No Brasil, poucos estudos epidemiológicos são realizados na área da reumatologia, entre os quais podem-se citar os estudos da prevalência de artrite reumatóide em amostras da população brasileira(15). Em relação ao LES, a maioria dos estudos foi realizada nos Estados Unidos e na Europa, sendo este o primeiro estudo de incidência da doença no Brasil e em região de clima tropical, à exceção de um estudo realizado na Ilha de Curaçau(3).

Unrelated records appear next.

(* ===== verification/MetricsHost.v ===== *)
(** The host's receiver of metric samples ([synchronizer-metrics-host]): it reads
    one frame per connection, renders it as Prometheus text and replaces the
    output file, which it removes when no valid sample has come for a while.

    The sample comes from the other side of a trust boundary, so every string in
    it is arbitrary here.  Floating-point numbers are printed by a parameter. *)
From stdpp Require Import base gmap list strings.
From S2P Require Import Prelude Signing Attestation Text Wire Service Metrics.
#[local] Open Scope Z_scope.

(** ** Receiving *)

Inductive ReceiveError : Type := RE_Timeout | RE_Frame (e : SampleFrameError) | RE_InvalidNode.

Definition receive `{Cbor SynchronizerSample} (in_time : bool) (stream : bytes)
    : result SynchronizerSample ReceiveError :=
  if negb in_time then Err RE_Timeout
  else
    let? s := map_err RE_Frame (read_sample_frame stream).1 in
    if negb (is_valid_name (ss_node s)) then Err RE_InvalidNode else Ok s.

(** ** Rendering *)

(** [Display] of a number of milliseconds or microseconds as seconds, and of a
    count as a floating-point number. *)
Class F64Display := { ms_to_s : Z -> str; us_to_s : Z -> str; count_f64 : Z -> str }.

Definition PREFIX : str := lit "enclavia_synchronizer_".

Record Series := mkSeries { se_suffix : str; se_labels : list (str * str); se_value : str }.
Record Family := mkFamily { fa_name : str; fa_kind : str; fa_help : str; fa_series : list Series }.

(** The text so far, line by line, the series written, and the family. *)
Record Out := mkOut { o_text : list str; o_node : str; o_seen : list str; o_current : str }.

Definition out_new (node : str) : Out := mkOut [] node [] [].

Definition out_family (o : Out) (f : Family) : Out :=
  mkOut (o_text o ++ [lit "# HELP " ++ PREFIX ++ fa_name f ++ lit " " ++ fa_help f;
                      lit "# TYPE " ++ PREFIX ++ fa_name f ++ lit " " ++ fa_kind f])
    (o_node o) (o_seen o) (fa_name f).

Partindo do princípio que fatores ambientais, como as condições socioeconômicas e climáticas, possam estar implicados no aparecimento e nas manifestações clínicas do LES e em razão da escassez de estudos que abordem este aspecto em nosso país, parece interessante um estudo da incidência da doença no nordeste do Brasil, região de clima tropical e com características peculiares. O objetivo deste trabalho, portanto, é estudar a incidência de LES na cidade de Natal, RN-Brasil, no período de 1/1/2000 a 31/12/2000.

PACIENTES E MÉTODOS

POPULAÇÃO E ÁREA DO ESTUDO

A origem dos dados da população estudada foi baseada no Censo 2000 da população brasileira do IBGE (Instituto Brasileiro de Geografia e Estatística)(16). A população de Natal é de 709.422 habitantes (376.726 mulheres e 332.696 homens), sendo 493.239 habitantes (269.900 mulheres e 223.339 homens) com idade maior ou igual a 15 anos. Em relação à raça e à cor, os pacientes usaram a auto-referência, sendo classificados como branco, preto, pardo, amarelo ou índio, de acordo com o IBGE.

Natal é uma cidade litorânea, de clima tropical, com uma temperatura média anual em torno de 27 graus.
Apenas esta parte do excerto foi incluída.